The Consumer Financial Protection Bureau (CFPB) wants to reward banks and nonbanks under its jurisdiction with online privacy disclosures instead of paper, if those companies don’t disclose customer information to unaffiliated third parties. GPR and payroll providers, in particular, may be eager to take advantage of what the CFPB estimates will be $17 million in annual saving across the financial services industry. The proposed rule, however, may not be a real option for prepaid providers.

On the face of it, the rule seems like a positive approach—taking advantage of the Internet to help institutions save money and administrative headaches of printing and mailing out paper privacy disclosures to every customer. The CFPB says the rule is also good for consumers because it will limit data sharing and help consumers comparison shop.

While the industry welcomes a chance to move from paper to electronic delivery, there is some concern around how institutions qualify for the online privacy disclosures under the rule. Companies would be required to use the model disclosure form developed by federal regulatory agencies in 2009 under the Gramm-Leach-Bliley Act (GLBA). These notices must describe whether and how the financial institution shares consumers’ nonpublic personal information. If the institution does share this information with an unaffiliated third party, it typically must notify consumers of their right to opt out of the sharing and inform them of how to do so. Under this proposal, if an institution shares data with unaffiliated third parties in a way that triggers a customer’s right to opt out, then that institution generally would not be allowed to use the online delivery method, according to the CFPB.

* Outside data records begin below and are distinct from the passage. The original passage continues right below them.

(** [Step] case by case, by where the goroutine stands. *)
Lemma Step_at_send w p i e k :
  ok w = false -> itemch w = Walking (Call p i e k) ->
  Step w = Done true (mkWalker (Receiving k) (mkItem p i e) true (retch w) None).
Proof. destruct w; cbn; intros -> ->. reflexivity. Qed.

Lemma Step_at_close w a :
  ok w = false -> itemch w = Walking (Ret a) ->
  Step w = Done false (mkWalker Exited zero_item false (retch w) None).
Proof. destruct w; cbn; intros -> ->. reflexivity. Qed.

Lemma Step_closed w :
  ok w = false -> itemch w = Exited ->
  Step w = Done false (mkWalker Exited zero_item false (retch w) None).
Proof. destruct w; cbn; intros -> ->. reflexivity. Qed.

Lemma Step_resume_send w k p i e k' :
  ok w = true -> retch w = None -> itemch w = Receiving k ->
  k (ret_ w) = Call p i e k' ->
  Step w = Done true (mkWalker (Receiving k') (mkItem p i e) true None None).
Proof.
  destruct w; cbn; intros -> -> -> H. unfold Step. cbn. unfold M_bind. cbn.
  rewrite H. reflexivity.
Qed.

Lemma Step_resume_close w k a :
  ok w = true -> retch w = None -> itemch w = Receiving k ->
  k (ret_ w) = Ret a ->
  Step w = Done false (mkWalker Exited zero_item false None None).
Proof.
  destruct w; cbn; intros -> -> -> H. unfold Step. cbn. unfold M_bind. cbn.
  rewrite H. reflexivity.
Qed.

Lemma first_Step Clean Separator root n :
  exists k,
    Step (Walk Clean Separator root n)
    = Done true (mkWalker (Receiving k) (entry_of root n) true None None).
Proof.
  destruct (filepath_Walk_first Clean Separator root n) as [k Hk].
  exists k.
  rewrite (Step_at_send (Walk Clean Separator root n) _ _ _ k eq_refl (f_equal Walking Hk)).
  destruct n; reflexivity.
Qed.

(** C5, at the input where the code fails: when [os.Lstat] fails for the
    root, the first [Step] delivers an entry with an error and a nil
    [FileInfo], and [SkipDir] on it panics in [w.cur.info.IsDir()]. *)
Theorem SkipDir_panics_without_metadata (Clean : string -> string)
        (Separator : ascii) (root name : string) (e : error) :
  (Step ;; SkipDir) (Walk Clean Separator root (Gone name e)) = Panic.
Proof.
  destruct (first_Step Clean Separator root (Gone name e)) as [k Hk].
  rewrite bind_run, Hk. reflexivity.
Qed.

(** C2, at the input where the code fails: [Stop] before the first [Step]
    does not keep that [Step] from delivering the root and returning true. *)
Theorem Stop_before_first_Step (Clean : string -> string) (Separator : ascii)
        (root : string) (n : node) :
  exists w, (Stop ;; Step) (Walk Clean Separator root n) = Done true w
            /\ cur w = entry_of root n.
Proof.
  destruct (filepath_Walk_first Clean Separator root n) as [k Hk].
  eexists. rewrite bind_run. cbn [Stop try_send_retch Walk retch].
  rewrite (Step_at_send
             (set_retch (Some (Some ErrStop)) (Walk Clean Separator root n))
             _ _ _ k eq_refl (f_equal Walking Hk)).
  split; [reflexivity|]. destruct n; reflexivity.
Qed.

(** ** After the walk has ended *)

(** A [Step] that returns false leaves the channel closed, [ok] false and
    the zero [item] in [cur]. *)
Lemma Step_false_inv w w' :
  Step w = Done false w' ->
  ok w' = false /\ itemch w' = Exited /\ cur w' = zero_item.
Proof.
  destruct w as [g c o r rt]. unfold Step. cbn. unfold M_bind. cbn.
  destruct o; cbn.
  - destruct r as [v|]; cbn.
    + destruct g as [p|k|]; cbn; try discriminate.
      destruct (k v) as [a|p i e k']; cbn; try discriminate.
      intros H; inversion H; auto.
    + destruct g as [p|k|]; cbn.
      * destruct p; cbn; try discriminate. intros H; inversion H; auto.
      * destruct (k rt) as [a|p i e k']; cbn; try discriminate.
        intros H; inversion H; auto.
      * intros H; inversion H; auto.
  - destruct g as [p|k|]; cbn.
    + destruct p; cbn; try discriminate. intros H; inversion H; auto.
    + destruct r as [v|]; cbn; try discriminate.
      destruct (k v) as [a|p i e k']; cbn; try discriminate.
      intros H; inversion H; auto.
    + intros H; inversion H; auto.
Qed.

In addition, online delivery would not be allowed if a financial institution has changed its privacy policy in the last year. And, of particular concern to prepaid, is the provision that institutions would be required to notify their customers, presumably by mail, that the online privacy disclosures are available and will be mailed to customers upon request. For prepaid providers—most of which don’t mail out regular statements—it seems they will not be able to take advantage of the primary benefit of the proposed rule, which is avoiding the expense of mailing out annual privacy notices.

“While we applaud the efforts of the CFPB to reduce unnecessary expenses of mailing annual privacy notices when they haven’t changed, unfortunately the proposed rule wasn’t drafted to address the unique needs of the prepaid market,” says Brad Fauss, executive vice president and general counsel of Brightwell Payments, a payroll card provider. “Prepaid products are designed as a low-cost alternative to bank accounts and other financial services products. As a result, prepaid providers rarely mail any information directly to cardholders but instead make information, such as transaction history, available online and through other electronic means, such as emails and text messages. Hopefully, the CFPB will address the issue in the final rule.”

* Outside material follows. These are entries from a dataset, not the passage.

(** [queryParts] and [args] as [List] has built them when it joins the
    parts. *)
Definition List_queryParts (filter : MangaFilter) : list string * list SQLArg :=
  let queryParts :=
    ["SELECT id, title, description, cover_image, status, author, artist, created_at, updated_at FROM manga"] in
  let where_ : list string := [] in
  let args : list SQLArg := [] in
  let argIndex := 1 in
  let '(where_, args, argIndex) :=
    if negb (String.eqb (Filter_Title filter) "") then
      ((where_ ++ ["title ILIKE $" +:+ FormatInt argIndex])%list,
       (args ++ [ArgString ("%" +:+ Filter_Title filter +:+ "%")])%list,
       argIndex + 1)
    else (where_, args, argIndex) in
  let '(where_, args, argIndex) :=
    if negb (String.eqb (Filter_Status filter) "") then
      ((where_ ++ ["status = $" +:+ FormatInt argIndex])%list,
       (args ++ [ArgString (Filter_Status filter)])%list,
       argIndex + 1)
    else (where_, args, argIndex) in
  let '(queryParts, where_, args, argIndex) :=
    if (0 <? Z.of_nat (length (Filter_Genres filter)))%Z then
      let queryParts :=
        (queryParts ++ ["JOIN manga_genres mg ON manga.id = mg.manga_id"])%list in
      let queryParts := (queryParts ++ ["JOIN genres g ON mg.genre_id = g.id"])%list in
      let '(conds, gargs, argIndex) := genreConditions (Filter_Genres filter) argIndex in
      let where_ := (where_ ++ ["(" +:+ Join conds " OR " +:+ ")"])%list in
      let queryParts := (queryParts ++ ["GROUP BY manga.id"])%list in
      (queryParts, where_, (args ++ gargs)%list, argIndex)
    else (queryParts, where_, args, argIndex) in
  let queryParts :=
    if (0 <? Z.of_nat (length where_))%Z
    then (queryParts ++ ["WHERE " +:+ Join where_ " AND "])%list
    else queryParts in
  let queryParts := (queryParts ++ ["ORDER BY updated_at DESC"])%list in
  let '(queryParts, args) :=
    if (0 <? Filter_Limit filter)%Z then
      let queryParts := (queryParts ++ ["LIMIT $" +:+ FormatInt argIndex])%list in
      let args := (args ++ [ArgInt (Filter_Limit filter)])%list in
      let argIndex := argIndex + 1 in
      let queryParts := (queryParts ++ ["OFFSET $" +:+ FormatInt argIndex])%list in
      let args := (args ++ [ArgInt (Filter_Offset filter)])%list in
      (queryParts, args)
    else (queryParts, args) in
  (queryParts, args).

(** [query := strings.Join(queryParts, " ")] *)
Definition List_query (filter : MangaFilter) : string :=
  Join (fst (List_queryParts filter)) " ".

End pgManga.

(* ===================================================================== *)
(** * Package usecase: pageUseCase                                        *)
(* ===================================================================== *)

Record Page : Type := mkPage {
  Page_ID : Z;
  Page_ChapterID : Z;
  Page_Number : Z;
  Page_ImagePath : string;
  Page_CreatedAt : Time;
  Page_UpdatedAt : Time
}.

Class PageRepository (DB : Type) : Type := {
  PageRepository_Create : Page -> DB -> GoResult Z * DB;
  PageRepository_GetByID : Z -> DB -> GoResult Page * DB;
  PageRepository_ListByChapter : Z -> DB -> GoResult (list Page) * DB;
  PageRepository_Update : Page -> DB -> option error * DB;
  PageRepository_Delete : Z -> DB -> option error * DB
}.

(** [AnalyticsRepository.RecordPageView] *)
Class PageViewRepository (DB : Type) : Type := {
  AnalyticsRepository_RecordPageView : Z -> Z -> Z -> DB -> option error * DB
}.

(** [os.Remove] on the directory of uploaded images, which is kept in
    [DB] with the stores, and [os.IsNotExist]. *)
Class OS (DB : Type) : Type := {
  os_Remove : string -> DB -> option error * DB;
  os_IsNotExist : error -> bool
}.

(** The trace keeps the cache commands and the log messages of these
    methods; their calls of the repositories and of [os] are not
    entered. *)
Module pageUseCase.
Section Methods.
Context {DB : Type}.
Context {pageRepo : PageRepository DB} {chapterRepo : ChapterRepository DB}
        {pageViews : PageViewRepository DB} {os : OS DB}.
Context {jsonPage : JSON Page} {jsonPages : JSON (list Page)}.

(** [fmt.Sprintf("page:%d", id)] *)
Definition pageKey (id : Z) : string := "page:" +:+ FormatInt id.

(** [fmt.Sprintf("chapter:%d:pages", chapterID)] *)
Definition pageListKey (chapterID : Z) : string :=
  "chapter:" +:+ FormatInt chapterID +:+ ":pages".

Definition invalidatePageListCache (chapterID : Z) : M (World DB) (option error) :=
  let cacheKey := pageListKey chapterID in
  CacheRepository.Delete cacheKey.

Definition Create (page : Page) : M (World DB) (GoResult Page) :=
  if (Page_ChapterID page <=? 0)%Z then
    ret (Err (NewValidationError "Не указан ID главы"))
  else if String.eqb (Page_ImagePath page) "" then
    ret (Err (NewValidationError "Не указан путь к изображению"))
  else
    r <- onDB (ChapterRepository_GetByID (Page_ChapterID page)) ;;
    match r with
    | Err err => ret (Err err)
    | Ok _ =>
        r <- onDB (PageRepository_Create page) ;;
        match r with
        | Err err => ret (Err err)
        | Ok id =>
            r <- onDB (PageRepository_GetByID id) ;;
            match r with
            | Err err => ret (Err err)
            | Ok createdPage =>
                err <- invalidatePageListCache (Page_ChapterID page) ;;
                whenErr err (fun _ => log_Error "Ошибка инвалидации кеша списка страниц") ;;
                ret (Ok createdPage)
            end
        end
    end.

(** The view of a page is recorded under the manga of its chapter, if
    the chapter can be read. *)
Definition recordView (id chapterID : Z) : M (World DB) unit :=
  r <- onDB (ChapterRepository_GetByID chapterID) ;;
  match r with
  | Ok chapter =>
      err <- onDB (AnalyticsRepository_RecordPageView id chapterID (Chapter_MangaID chapter)) ;;
      whenErr err (fun _ => log_Error "Ошибка записи просмотра страницы")
  | Err _ => log_Error "Ошибка получения главы для аналитики"
  end.

Definition GetByID (id : Z) : M (World DB) (GoResult Page) :=
  let cacheKey := pageKey id in
  cached <- CacheRepository.Get cacheKey ;;
  hit <- match cached with
         | Ok cachedData =>
             if negb (String.eqb cachedData "") then
               match Unmarshal cachedData with
               | Ok page =>
                   recordView id (Page_ChapterID page) ;;
                   ret (Some page)
               | Err _ =>
                   log_Error "Ошибка декодирования страницы из кеша" ;;
                   ret None
               end
             else ret None
         | Err _ => ret None
         end ;;
  match hit with
  | Some page => ret (Ok page)
  | None =>
      r <- onDB (PageRepository_GetByID id) ;;
      match r with
      | Err err => ret (Err err)
      | Ok page =>
          recordView id (Page_ChapterID page) ;;
          match Marshal page with
          | Ok jsonData =>
              err <- CacheRepository.Set_ cacheKey jsonData (30 * Minute) ;;
              whenErr err (fun _ => log_Error "Ошибка кеширования страницы")
          | Err _ => ret tt
          end ;;
          ret (Ok page)
      end
  end.

Definition ListByChapter (chapterID : Z) : M (World DB) (GoResult (list Page)) :=
  r <- onDB (ChapterRepository_GetByID chapterID) ;;
  match r with
  | Err err => ret (Err err)
  | Ok _ =>
      let cacheKey := pageListKey chapterID in
      cached <- CacheRepository.Get cacheKey ;;
      hit <- match cached with
             | Ok cachedData =>
                 if negb (String.eqb cachedData "") then
                   match Unmarshal cachedData with
                   | Ok pages => ret (Some pages)
                   | Err _ =>
                       log_Error "Ошибка декодирования списка страниц из кеша" ;;
                       ret None
                   end
                 else ret None
             | Err _ => ret None
             end ;;
      match hit with
      | Some pages => ret (Ok pages)
      | None =>
          r <- onDB (PageRepository_ListByChapter chapterID) ;;
          match r with
          | Err err => ret (Err err)
          | Ok pages =>
              match Marshal pages with
              | Ok jsonData =>
                  err <- CacheRepository.Set_ cacheKey jsonData (15 * Minute) ;;
                  whenErr err (fun _ => log_Error "Ошибка кеширования списка страниц")
              | Err _ => ret tt
              end ;;
              ret (Ok pages)
          end
      end
  end.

Some experts also suggest that clarification is needed around the model disclosure form, as most institutions have tailored the form in some way. It’s unclear whether the CFPB would allow any modifications under the proposal. In fact, one of the selling points the CFPB is touting is that the rule would enable consumers to comparison shop because financial institutions would be using the same form.

Following the CFPB’s proposal, Senators Sherrod Brown (D-Ohio) and Jerry Moran (R-Kan.) called on the Senate to pass their Privacy Notice Modernization Act (US S 635), which would require banks to alert customers only to changes in their privacy policies, rather than mailing the entire policy each year as required by the GLBA. The senators believe mailing the entire policy each year is duplicative and encourages consumers to ignore the disclosure.

Meanwhile, the White House announced plans to take steps to increase privacy safeguards after its Privacy Working Group published a report analyzing the benefits and risks of “Big Data” (i.e., the technological ability to capture, aggregate and process data). The report outlined several policy recommendations, including a consumer privacy bill of rights, national data breach legislation and limiting usage of students’ personal data to educational purposes only.

The interplay between consumer privacy and reducing regulatory burdens presents a new twist for banks and may better align priorities between consumers and the banking industry.